Border Crossing: Los Algodones
It all began with a friend of ours needing some fairly major—and expensive—dental work. With no dental insurance, and being self employed, she was looking for a solution that wouldn’t leave her destitute. The topic of Mexico came up, and after some inquiries and online research, my wife, who needed some minor work done, headed south with our friend to Los Algodones.
Los Algodones, which like everything and everyone in the desert, has two names, is officially known as Vicente Guerrero. It’s located right on the U.S.-Mexican border, south of California, just west of Yuma, Arizona. It’s the northernmost town in Mexico, and has a monument denoting that, high up on a mound next to the large fence that runs along the border.
This sleepy little border town of around 10,000 residents has made a name for itself by offering affordable dentistry, optometrists, and prescription medicines, though developments in the coming six months will add to the offerings significantly. A rough count puts about 350 dentists at work in Algodones, in everything from one-dentist offices to large dental clinics with many specialists and oral surgeons. It’s common, especially in season when snowbirds come to warm their wings in the desert, to find midwesterners, Canadians, and Southwest residents strolling the streets of Algodones.
Our friend and my wife had a fun time in Algodones (well, as fun as you can have when you’re going to the dentist), and when my wife needed a crown in June, we found we could literally go to Algodones, stay in the hotel there, eat out three meals a day, and still save more than half off of American rates. My wife urged me to come along, and with me still reluctant to send her off to a town across the border alone, and with her telling me it would be good for me to see the town, I joined her—in the hottest week of June. Ever.
I’m glad I went. Yes, you need a passport or passport card to go, and yes it was hellishly hot, and yes, we still had a great time. It was officially out of season, and much quieter than when the snowbirds flock to the Southwest, but the hotel, Hacienda los Algodones, was still reasonably busy. We had braved the 120 degree heat with our bags to walk to the hotel, though there is an air conditioned hotel van to take you back and forth to and from the border crossing, as well as to dental appointments.
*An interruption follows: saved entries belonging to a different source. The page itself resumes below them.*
(* ===== verification/RtPump.v ===== *)
(** The runtime (src/crates/rc-rt/src/{pump,prompter,action,runtime}.rs): the pump
    that turns the host's actions into commands, the table of pending
    permission questions, and the system of host, pump and driver over bounded
    channels, as a step relation.

    A step of the relation is what a task does between two awaits.  A turn is
    any turn of RtDriver.v; while it runs it may ask for permission any number
    of times.  The driver outlives the pump, so a send to it does not fail. *)

From S2P Require Import Prelude Wire Turn Json PermRules AgentSink AgentBatch Agent Journal Session SessionLog RtEvents RtDriver.
#[local] Open Scope Z_scope.

(** [UserAction] *)
Inductive UserAction :=
| ASubmit (prompt : str)
| AQueue (prompt : str)
| ACancel
| ASetMode (m : AgentMode)
| APermissionAnswer (id : Z) (response : AskResponse)
| ARewind (steps : Z)
| ACompact
| ASetGoal (goal : option str)
| AShowGoal
| AQuit.

(** ** Pending questions *)

(** [PendingAsks]: the ids whose answer is awaited, and the answers sent to the
    one-shot channels. *)
Record PendingAsks := mk_asks { pa_map : gset Z; pa_next_id : Z; pa_answers : gmap Z AskResponse }.
Definition asks_new : PendingAsks := mk_asks ∅ 0 ∅.
Definition register (a : PendingAsks) : Z * PendingAsks :=
  (pa_next_id a, mk_asks ({[pa_next_id a]} ∪ pa_map a) (wrap 64 (pa_next_id a + 1)) (pa_answers a)).
Definition resolve_ask (a : PendingAsks) (id : Z) (r : AskResponse) : PendingAsks :=
  if decide (id ∈ pa_map a) then mk_asks (pa_map a ∖ {[id]}) (pa_next_id a) (<[id := r]> (pa_answers a)) else a.
Definition CANCELLED_BY_USER : AskResponse := DenyCall (lit "cancelled by user").
Definition drain_cancel (a : PendingAsks) : PendingAsks :=
  mk_asks ∅ (pa_next_id a) (gset_to_gmap CANCELLED_BY_USER (pa_map a) ∪ pa_answers a).

(** ** The pump *)

(** The locals of [pump_task]; the token of a turn goes by the turn's id. *)
Record Pump := mk_pump { pu_active : option Z; pu_next : Z; pu_queued : list str }.
Definition pump_new : Pump := mk_pump None 0 [].

(** [start_turn]: the turn is active once its command is sent, and nothing
    reads the locals before that. *)
Definition start_turn (p : Pump) (prompt : str) : Pump * DriverCmd :=
  let id := wrap 64 (pu_next p + 1) in
  (mk_pump (Some id) id (pu_queued p), CmdRun id prompt).

(** What handling an action does besides: to the host, the tokens, the
    questions and the permission engine. *)
Inductive PumpEffect `{JsonApi} :=
| PEvent (e : AgentEvent)
| PCancelToken (id : Z)
| PDrainAsks
| PResolveAsk (id : Z) (r : AskResponse)
| PSetMode (m : AgentMode).

Section Runtime.
Context `{JsonApi}.

Definition busy (what : string) : AgentEvent := AeNotice (lit "finish or cancel the active turn before " ++ lit what).

(** The command to send, and whether the pump goes on. *)
Inductive Next := Go (send : option DriverCmd) | Stop.

Definition when_idle (p : Pump) (c : DriverCmd) (what : string) : Pump * list PumpEffect * Next :=
  match pu_active p with
  | None => (p, [], Go (Some c))
  | Some _ => (p, [PEvent (busy what)], Go None)
  end.
Definition cancel_active (p : Pump) : list PumpEffect :=
  match pu_active p with Some id => [PCancelToken id] | None => [] end ++ [PDrainAsks].

Definition handle_action (p : Pump) (a : UserAction) : Pump * list PumpEffect * Next :=
  match a with
  | ASubmit prompt =>
      match pu_active p with
      | Some _ => (p, [PEvent (AeNotice (lit "a turn is already running; the duplicate submission was ignored"))], Go None)
      | None => let '(p, c) := start_turn p prompt in (p, [], Go (Some c))
      end
  | AQueue prompt =>
      match pu_active p with
      | Some _ => (mk_pump (pu_active p) (pu_next p) (pu_queued p ++ [prompt]), [], Go None)
      | None => let '(p, c) := start_turn p prompt in (p, [], Go (Some c))
      end
  | ACancel => (p, cancel_active p, Go None)
  | ASetMode m => (p, [PSetMode m; PEvent (AeModeChanged m)], Go (Some (CmdSetMode m)))
  | APermissionAnswer id r => (p, [PResolveAsk id r], Go None)
  | ARewind steps => when_idle p (CmdRewind steps) "rewinding"
  | ACompact => when_idle p CmdCompact "compacting"
  | ASetGoal goal => when_idle p (CmdSetGoal goal) "changing its goal"
  | AShowGoal => (p, [], Go (Some CmdShowGoal))
  | AQuit => (mk_pump None (pu_next p) (pu_queued p), cancel_active p, Stop)
  end.

(** [TurnFinished]: the next queued prompt starts. *)
Definition handle_feedback (p : Pump) (turn_id : Z) : Pump * option DriverCmd :=
  if decide (pu_active p = Some turn_id) then
    match pu_queued p with
    | [] => (mk_pump None (pu_next p) [], None)
    | prompt :: queued => let '(p, c) := start_turn (mk_pump None (pu_next p) queued) prompt in (p, Some c)
    end
  else (p, None).

(** ** The system *)

(** The pump at the top of its loop, past the look at the feedback channel
    (which the biased [select!] polls first), waiting to send, or gone. *)
Inductive PumpPhase := PumpTop | PumpPolled | PumpSending (c : DriverCmd) | PumpDone.
(** The driver waiting for a command, in a turn, waiting for the answer to a
    question of the turn, or gone. *)
Inductive DriverPhase := DrIdle | DrTurn (id : Z) (prompt : str) | DrAsking (id : Z) (prompt : str) (ask : Z) | DrGone.

Record Sys := mk_sys {
  sy_actions : list UserAction;
  sy_cmds : list DriverCmd;
  sy_feedback : list Z;
  sy_pump : Pump;
  sy_phase : PumpPhase;
  sy_driver : DriverPhase;
  sy_dr : Driver;
  sy_asks : PendingAsks;
  sy_mode : AgentMode;        (** of the permission engine *)
  sy_cancelled : gset Z;      (** the tokens cancelled *)
  sy_notices : list AgentEvent;  (** sent by the pump *)
  sy_accepted : list str;     (** prompts taken on, and prompts started, in order *)
  sy_started : list str
}.

Definition ACTIONS_CAP : nat := 64.
Definition CMDS_CAP : nat := 16.
Definition FEEDBACK_CAP : nat := 4.

Definition sys_new (d : Driver) : Sys :=
  mk_sys [] [] [] pump_new PumpTop DrIdle d asks_new (s_mode (dr_session d)) ∅ [] [] [].

Definition apply_effect (s : Sys) (e : PumpEffect) : Sys :=
  let 'mk_sys a c f p ph dr d asks mode can no acc st := s in
  match e with
  | PEvent ev => mk_sys a c f p ph dr d asks mode can (no ++ [ev]) acc st
  | PCancelToken id => mk_sys a c f p ph dr d asks mode ({[id]} ∪ can) no acc st
  | PDrainAsks => mk_sys a c f p ph dr d (drain_cancel asks) mode can no acc st
  | PResolveAsk id r => mk_sys a c f p ph dr d (resolve_ask asks id r) mode can no acc st
  | PSetMode m => mk_sys a c f p ph dr d asks m can no acc st
  end.

Definition next_phase (n : Next) : PumpPhase :=
  match n with Go None => PumpTop | Go (Some c) => PumpSending c | Stop => PumpDone end.

(** The prompt an action makes the pump take on. *)
Definition accepts (p : Pump) (a : UserAction) : list str :=
  match a with
  | ASubmit prompt => match pu_active p with None => [prompt] | Some _ => [] end
  | AQueue prompt => [prompt]
  | _ => []
  end.

Definition pump_act (s : Sys) (a : UserAction) (rest : list UserAction) : Sys :=
  let '(p, effects, n) := handle_action (sy_pump s) a in
  let 'mk_sys _ c f _ _ dr d asks mode can no acc st :=  fold_left apply_effect effects s in
  mk_sys rest c f p (next_phase n) dr d asks mode can no (acc ++ accepts (sy_pump s) a) st.

(** The turns, and whether a turn has a deadline that can cut a question off
    as a cancelled token does. *)
Variable turn : Driver -> str -> TurnRun.
Variable has_deadline : bool.

Inductive step : Sys -> Sys -> Prop :=
| step_host a c f p ph dr d asks mode can no acc st x :
    (length a < ACTIONS_CAP)%nat ->
    step (mk_sys a c f p ph dr d asks mode can no acc st) (mk_sys (a ++ [x]) c f p ph dr d asks mode can no acc st)
| step_feedback a c f p dr d asks mode can no acc st id p' n :
    is_Some (pu_active p) -> handle_feedback p id = (p', n) ->
    step (mk_sys a c (id :: f) p PumpTop dr d asks mode can no acc st)
         (mk_sys a c f p' (next_phase (Go n)) dr d asks mode can no acc st)
| step_no_feedback a c f p dr d asks mode can no acc st :
    pu_active p = None \/ f = [] ->
    step (mk_sys a c f p PumpTop dr d asks mode can no acc st) (mk_sys a c f p PumpPolled dr d asks mode can no acc st)
| step_no_action c f p dr d asks mode can no acc st :
    step (mk_sys [] c f p PumpPolled dr d asks mode can no acc st) (mk_sys [] c f p PumpTop dr d asks mode can no acc st)
| step_host_gone c f p dr d asks mode can no acc st :
    step (mk_sys [] c f p PumpPolled dr d asks mode can no acc st) (mk_sys [] c f p PumpDone dr d asks mode can no acc st)
| step_action s x rest :
    sy_phase s = PumpPolled -> sy_actions s = x :: rest -> step s (pump_act s x rest)
| step_send a c f p dr d asks mode can no acc st x :
    (length c < CMDS_CAP)%nat ->
    step (mk_sys a c f p (PumpSending x) dr d asks mode can no acc st) (mk_sys a (c ++ [x]) f p PumpTop dr d asks mode can no acc st)
| step_command a c f p ph d asks mode can no acc st x :
    (forall id prompt, x <> CmdRun id prompt) ->
    step (mk_sys a (x :: c) f p ph DrIdle d asks mode can no acc st)
         (mk_sys a c f p ph DrIdle (driver_cmd turn d x) asks mode can no acc st)
| step_run a c f p ph d asks mode can no acc st id prompt :
    step (mk_sys a (CmdRun id prompt :: c) f p ph DrIdle d asks mode can no acc st)
         (mk_sys a c f p ph (DrTurn id prompt) d asks mode can no acc (st ++ [prompt]))
| step_ask a c f p ph d asks mode can no acc st id prompt ask asks' :
    register asks = (ask, asks') ->
    step (mk_sys a c f p ph (DrTurn id prompt) d asks mode can no acc st)
         (mk_sys a c f p ph (DrAsking id prompt ask) d asks' mode can no acc st)
| step_answered a c f p ph d asks mode can no acc st id prompt ask r :
    pa_answers asks !! ask = Some r ->
    step (mk_sys a c f p ph (DrAsking id prompt ask) d asks mode can no acc st)
         (mk_sys a c f p ph (DrTurn id prompt) d asks mode can no acc st)
| step_cut_off a c f p ph d asks mode can no acc st id prompt ask :
    id ∈ can \/ has_deadline = true ->
    step (mk_sys a c f p ph (DrAsking id prompt ask) d asks mode can no acc st)
         (mk_sys a c f p ph (DrTurn id prompt) d asks mode can no acc st)
| step_finish a c f p ph d asks mode can no acc st id prompt :
    (length f < FEEDBACK_CAP)%nat ->
    step (mk_sys a c f p ph (DrTurn id prompt) d asks mode can no acc st)
         (mk_sys a c (f ++ [id]) p ph DrIdle (driver_cmd turn d (CmdRun id prompt)) asks mode can no acc st)
| step_shutdown a f p d asks mode can no acc st :
    step (mk_sys a [] f p PumpDone DrIdle d asks mode can no acc st) (mk_sys a [] f p PumpDone DrGone d asks mode can no acc st).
We like to walk whenever possible, but on occasion, especially after an extensive dental procedure, a cool van ride back to the hotel is appealing.
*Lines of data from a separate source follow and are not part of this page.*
(* ===== verification/TuiComposer.v ===== *)
(** The composer of the terminal interface (src/crates/rc-tui/src/app.rs,
    complete.rs): pasted text, the history of prompts and its file, the
    completion menu, and the commands that begin with a slash.

    The caret is at the end of the text.  A position in a text is a number of
    characters here and of bytes in the code, always at a boundary. *)

From stdpp Require Import sorting.
From S2P Require Import Prelude Utf8 Text PathLib Client Config.

(** ** Data *)

Inductive MenuKind := MkFile | MkSlash.
#[export] Instance menu_kind_eq_dec : EqDecision MenuKind.
Proof. solve_decision. Defined.
Record Completion := mk_completion { co_kind : MenuKind; co_start : nat; co_candidates : list str }.
Record CompletionMenu := mk_completion_menu { cm_completion : Completion; cm_selected : nat }.
Record PasteMarker := mk_marker { pm_start : nat; pm_end : nat; pm_lines : nat }.

(** The fields of [ViewState] that make up the composer. *)
Record Composer := mk_composer {
  cp_text : str;
  cp_markers : list PasteMarker;
  cp_history : list str;          (** oldest first *)
  cp_pos : option nat;            (** where recall stands *)
  cp_draft : str;
  cp_menu : option CompletionMenu
}.

(** ** Pasted text *)

(** [str::split] at a character. *)
Fixpoint split_char (c : char) (s cur : str) : list str :=
  match s with
  | [] => [cur]
  | d :: s => if d =? c then cur :: split_char c s [] else split_char c s (cur ++ [d])
  end.

Definition normalize_newlines (raw : str) : str := replace (replace raw [13; 10] [10]) [13] [10].
Definition append_paste (p : Composer) (raw : str) : Composer * nat :=
  let text := normalize_newlines raw in
  if is_nil text then (p, 0%nat)
  else
    let n := length (split_char 10 text []) in
    let start := length (cp_text p) in
    let s := cp_text p ++ text in
    let markers := if (1 <? n)%nat then cp_markers p ++ [mk_marker start (length s) n] else cp_markers p in
    (mk_composer s markers (cp_history p) (cp_pos p) (cp_draft p) (cp_menu p), n).
Definition clear_paste_markers (p : Composer) : Composer :=
  mk_composer (cp_text p) [] (cp_history p) (cp_pos p) (cp_draft p) (cp_menu p).
Definition with_text (p : Composer) (s : str) : Composer :=
  mk_composer s (cp_markers p) (cp_history p) (cp_pos p) (cp_draft p) (cp_menu p).
Definition with_recall (p : Composer) (pos : option nat) (draft : str) : Composer :=
  mk_composer (cp_text p) (cp_markers p) (cp_history p) pos draft (cp_menu p).
Definition with_history (p : Composer) (h : list str) : Composer :=
  mk_composer (cp_text p) (cp_markers p) h (cp_pos p) (cp_draft p) (cp_menu p).
Definition with_menu (p : Composer) (m : option CompletionMenu) : Composer :=
  mk_composer (cp_text p) (cp_markers p) (cp_history p) (cp_pos p) (cp_draft p) m.

(** [delete_last_word]: up to the last white space before the last word. *)
Fixpoint after_space (s : str) : str :=
  match s with [] => [] | c :: s => if is_ws c then s else after_space s end.
Definition delete_last_word (s : str) : str := rev (after_space (rev (trim_end s))).

(** ** History *)

Definition MAX_HISTORY : nat := 2000.
Definition newest_entries (h : list str) : list str := drop (length h - MAX_HISTORY) h.
Definition repeats_last (h : list str) (entry : str) : bool :=
  match list.last h with Some e => str_eqb e entry | None => false end.
Definition push_history (h : list str) (entry : str) : list str :=
  if is_nil (trim entry) then h else if repeats_last h entry then h else newest_entries (h ++ [entry]).

(** [load_history], of the file's text *)
Definition load_line (out : list str) (line : str) : list str :=
  if is_nil (trim line) then out else if repeats_last out line then out else out ++ [line].
Definition load_history (body : str) : list str := newest_entries (fold_left load_line (lines body) []).

Definition browse_history (h : list str) (pos : option nat) (draft : str) (older : bool) : option nat * str :=
  if is_nil h then (pos, draft)
  else
    let entry i := default [] (h !! i) in
    match pos, older with
    | None, true => (Some (length h - 1)%nat, entry (length h - 1)%nat)
    | None, false => (None, draft)
    | Some i, true => (Some (i - 1)%nat, entry (i - 1)%nat)
    | Some i, false => if (length h <=? S i)%nat then (None, draft) else (Some (S i), entry (S i))
    end.

(** ** Completion *)

Definition slash_palette : list (string * string) := Eval cbv in
  [("/clear", "Clear the transcript and start a fresh turn");
   ("/compact", "Compact the conversation (free context, keep a summary)");
   ("/context", "Show returned context tokens (or preflight estimate)");
   ("/rewind", "Restore files changed in the last turn (Write/Edit only)");
   ("/goal", "Set, show, or clear the persistent session goal");
   ("/loop", "Run another autonomous agent loop toward the active goal");
   ("/cost", "Show token usage for the last turn");
   ("/usage", "Show token usage (alias of /cost)");
   ("/menu", "Open the menu: projects, sessions, and settings");
   ("/status", "Show session status (model, mode, cwd, busy)");
   ("/model", "Show the active model");
   ("/mode", "Cycle the permission mode");
   ("/permissions", "Show the active permission mode and rule hints");
   ("/doctor", "Run a self-check of the environment and config");
   ("/mcp", "List MCP servers, their status, and their tools");
   ("/select", "Toggle whether sc captures the mouse (Ctrl+O)");
   ("/history", "Summarize the transcript length so far");
   ("/export", "Export the transcript to a file");
   ("/quit", "Quit the session");
   ("/resume", "Resume a previous conversation");
   ("/login", "Open the API-key editor and reload on save");
   ("/memory", "Show the AGENTS.md files loaded for this project");
   ("/terminal-setup", "Show terminal setup hints for Shift+Enter");
   ("/approval", "Show approval / permission mode");
   ("/review", "Review the pending code changes on the current branch");
   ("/pr", "Create a pull request for the current branch");
   ("/init", "Generate an AGENTS.md documenting the codebase");
   ("/diff", "Show the diff of pending changes");
   ("/release-notes", "Summarize release notes from recent git history");
   ("/bug", "Help report a bug from recent errors");
   ("/doc", "Generate documentation for the code");
   ("/docs", "Read and summarize the relevant documentation");
   ("/fix", "Find and fix bugs in the code");
   ("/explain", "Explain the code");
   ("/edit", "Apply edits to the code");
   ("/codebase", "Summarize the structure of the codebase");
   ("/help", "Show composer keybindings and slash commands")]%string.

Inductive Trigger := TgSlash | TgFile (start : nat).
(** The last [@] that begins a token that is not ended. *)
Fixpoint last_at (i : nat) (before : option char) (s : str) : option nat :=
  match s with
  | [] => None
  | c :: s =>
      match last_at (S i) (Some c) s with
      | Some j => Some j
      | None =>
          if (c =? 64) && (match before with None => true | Some b => b =? 32 end) && negb (bool_decide (32 ∈ s))
          then Some i else None
      end
  end.
Definition last_trigger (s : str) : option Trigger :=
  match s with
  | 47 :: rest => if bool_decide (32 ∈ rest) then TgFile <$> last_at 0 None s else Some TgSlash
  | _ => TgFile <$> last_at 0 None s
  end.

(** A directory as [read_dir] lists it: names, and which are directories. *)
Class Listing := { read_dir : str -> option (list (str * bool)) }.

(** [rfind('/')]: the text up to the last slash with it, and the rest. *)
Fixpoint split_dir (s : str) : str * str :=
  match s with
  | [] => ([], [])
  | c :: s' =>
      let '(d, n) := split_dir s' in
      if is_nil d then if c =? 47 then ([47], n) else ([], c :: n) else (c :: d, n)
  end.
Definition strip_dot (d : str) : str := default d (strip_prefix (lit "./") d).
Definition file_label (dir_rel : str) (e : str * bool) : str :=
  let rel := dir_rel ++ e.1 in if e.2 then rel ++ [47] else rel.
Definition file_shown (dir_rel name_prefix : str) (e : str * bool) : bool :=
  ((starts_with name_prefix [46] || contains dir_rel (lit "/.")) || negb (starts_with e.1 [46]))
  && starts_with (to_ascii_lowercase e.1) (to_ascii_lowercase name_prefix).
Definition file_candidates `{Listing} (prefix root : str) : list str :=
  let '(dir_rel, name_prefix) := split_dir prefix in
  let dir := if is_nil dir_rel then root else push_path root (strip_dot dir_rel) in
  match read_dir dir with
  | None => []
  | Some es => merge_sort str_le (map (file_label dir_rel) (List.filter (file_shown dir_rel name_prefix) es))
  end.

Definition slash_candidates (prefix : str) : list str :=
  merge_sort str_le
    (List.filter (fun name => starts_with (drop 1 name) prefix) (map (fun p => lit p.1) slash_palette)).
Definition complete_at `{Listing} (buffer root : str) : option Completion :=
  let menu kind start candidates := if is_nil candidates then None else Some (mk_completion kind start candidates) in
  match last_trigger buffer with
  | None => None
  | Some TgSlash => menu MkSlash 0%nat (slash_candidates (drop 1 buffer))
  | Some (TgFile start) => menu MkFile start (file_candidates (drop (S start) buffer) root)
  end.
(** [complete::apply] *)
Definition apply_completion (buffer : str) (c : Completion) (index : nat) : option str :=
  cand ← co_candidates c !! index;
  Some (take (co_start c) buffer ++ (match co_kind c with MkFile => [64] | MkSlash => [] end) ++ cand).

Definition same_menu (a b : Completion) : bool :=
  bool_decide (co_kind a = co_kind b) && bool_decide (co_candidates a = co_candidates b).
(** [refresh_menu] *)
Definition refresh_completion `{Listing} (p : Composer) (cwd : str) : Composer :=
  with_menu p
    (match complete_at (cp_text p) cwd with
     | None => None
     | Some c =>
         let selected := match cp_menu p with
                         | Some m => if same_menu (cm_completion m) c then cm_selected m else 0%nat
                         | None => 0%nat
                         end in
         Some (mk_completion_menu c (Nat.min selected (length (co_candidates c) - 1)))
     end).

(** ** Recall *)

Definition history_prev (p : Composer) : Composer :=
  let entering := bool_decide (cp_pos p = None) in
  let '(pos, text) := browse_history (cp_history p) (cp_pos p) (if entering then cp_text p else cp_draft p) true in
  let draft := if entering && bool_decide (is_Some pos) then cp_text p else cp_draft p in
  with_text (clear_paste_markers (with_recall p pos draft)) text.
Definition history_next (p : Composer) : Composer :=
  match cp_pos p with
  | None => p
  | Some _ =>
      let '(pos, text) := browse_history (cp_history p) (cp_pos p) (cp_draft p) false in
      with_text (clear_paste_markers (with_recall p pos (cp_draft p))) text
  end.

(** ** Commands *)

#[universes(template=no)]
Inductive SlashAction :=
| SlHelp | SlMenu | SlClear | SlCompact | SlShowGoal | SlSetGoal (goal : str) | SlClearGoal | SlLoop (direction : option str)
| SlCycleMode | SlRewind (steps : Z) | SlCost | SlContext | SlStatus | SlModel | SlPermissions | SlMcp | SlSelectMode | SlQuit
| SlExport | SlDoctor | SlHistory | SlResume | SlLogin | SlMemory | SlTerminalSetup | SlPrompt (text : str).

Definition slash_table : list (list string * SlashAction) :=
  [(["/clear"; "/c"; "/new"], SlClear); (["/menu"; "/m"], SlMenu); (["/compact"; "/cc"], SlCompact);
   (["/context"], SlContext); (["/cost"; "/usage"], SlCost); (["/status"; "/s"], SlStatus); (["/model"], SlModel);
   (["/mode"], SlCycleMode); (["/permissions"; "/approval"], SlPermissions); (["/select"; "/mouse"], SlSelectMode);
   (["/doctor"], SlDoctor); (["/mcp"], SlMcp); (["/history"], SlHistory); (["/export"], SlExport);
   (["/quit"; "/exit"; "/q"], SlQuit); (["/resume"], SlResume); (["/login"], SlLogin); (["/memory"], SlMemory);
   (["/terminal-setup"], SlTerminalSetup);
   (["/review"], SlPrompt (lit "Review the pending code changes on the current branch. Summarize the diff, flag risks and bugs, and suggest concrete fixes."));
   (["/pr"], SlPrompt (lit "Create a pull request for the current branch: summarize the changes and generate a title and body."));
   (["/init"], SlPrompt (lit "Initialize an AGENTS.md file documenting this codebase: structure, build/test commands, and conventions."));
   (["/diff"], SlPrompt (lit "Show the diff of pending changes using git."));
   (["/release-notes"], SlPrompt (lit "Generate release notes from the recent git history."));
   (["/bug"], SlPrompt (lit "Help me report a bug: summarize the current problem and any recent errors from this session."));
   (["/doc"], SlPrompt (lit "Generate documentation for the relevant code."));
   (["/docs"], SlPrompt (lit "Read and summarize the relevant documentation."));
   (["/fix"], SlPrompt (lit "Find and fix bugs in the relevant code."));
   (["/explain"], SlPrompt (lit "Explain the relevant code."));
   (["/edit"], SlPrompt (lit "Apply the requested edits to the code."));
   (["/codebase"], SlPrompt (lit "Summarize the structure of this codebase for context."));
   (["/help"; "/h"; "/?"], SlHelp)]%string.
Fixpoint slash_lookup (t : str) (table : list (list string * SlashAction)) : option SlashAction :=
  match table with
  | [] => None
  | (names, a) :: table => if existsb (fun n => str_eqb t (lit n)) names then Some a else slash_lookup t table
  end.

Definition classify_slash (text : str) : option SlashAction :=
  let t := trim text in
  if str_eqb t (lit "/goal") then Some SlShowGoal
  else match strip_prefix (lit "/goal ") t with
  | Some goal =>
      let goal := trim goal in
      if is_nil goal then Some SlShowGoal
      else if eq_ignore_ascii_case goal (lit "clear") then Some SlClearGoal else Some (SlSetGoal goal)
  | None =>
  if str_eqb t (lit "/loop") then Some (SlLoop None)
  else match strip_prefix (lit "/loop ") t with
  | Some direction => let d := trim direction in Some (SlLoop (if is_nil d then None else Some d))
  | None =>
  match strip_prefix (lit "/rewind") t with
  | Some rest =>
      let rest := trim rest in
      if is_nil rest then Some (SlRewind 1)
      else n ← parse_u64 rest; if 0 <? n then Some (SlRewind n) else None
  | None => slash_lookup t slash_table
  end end end.

Definition loop_prompt (direction : option str) : str :=
  lit "Continue working autonomously toward the active session goal. Inspect the current state, take the next useful actions, verify the result, and do not stop at a progress update while safe in-scope work remains."
  ++ match direction with Some d => lit " Additional direction: " ++ d | None => [] end.

(** [is_quit_word] *)
Definition is_quit_word (text : str) : bool :=
  str_eqb (trim text) (lit "exit") || str_eqb (trim text) (lit "quit").

(** ** Lemmas *)

(** Every command of the palette is one the interface knows. *)
Lemma palette_known : Forall (fun p : string * string => is_Some (classify_slash (lit p.1))) slash_palette.
Proof. apply (bool_decide_unpack _). vm_compute. exact I. Qed.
Settling in at the Hacienda was easy. The hotel is associated with one of the larger dental clinics and the staff not only is very professional and helpful, but they have a patient coordinator on site to help with arrangements. The professionalism continued at Sani Dental Group, where my wife went for her crown. The staff was some of the best I’ve seen at a medical facility anywhere, and the facility was modern, more advanced than most dentists I’ve been to in this country, clean, and amply staffed. Their lab (they own their own lab, they don’t send out), is down the street, so that speeds up getting results and things like crowns or night guards.
The hotel has its own restaurant, but it is soon to be joined by a new hotel run by the same company. The Hacienda was built in stages, and I recommend asking for one of the new rooms whenever possible. The hotel has a nice courtyard and a pool that helped keep the record heat of our stay, bearable.
Algodones’ success lies mostly in its dental/medical trade, but it offers some fun shopping and dining options, and is has its slightly seedier side as well, with a couple clubs that offer strippers and... well, sometimes it’s best not to ask. The Hawaii Club in Los Algodones also ofers some good live music once in a while and is a locals hangout as well, and I’ve seen a couple of warnings about The Green Door (Bar Olympico, said to be infamous in some military circles) and prostitution, but it’s also very popular, so I’ll leave it to you to pick your entertainment.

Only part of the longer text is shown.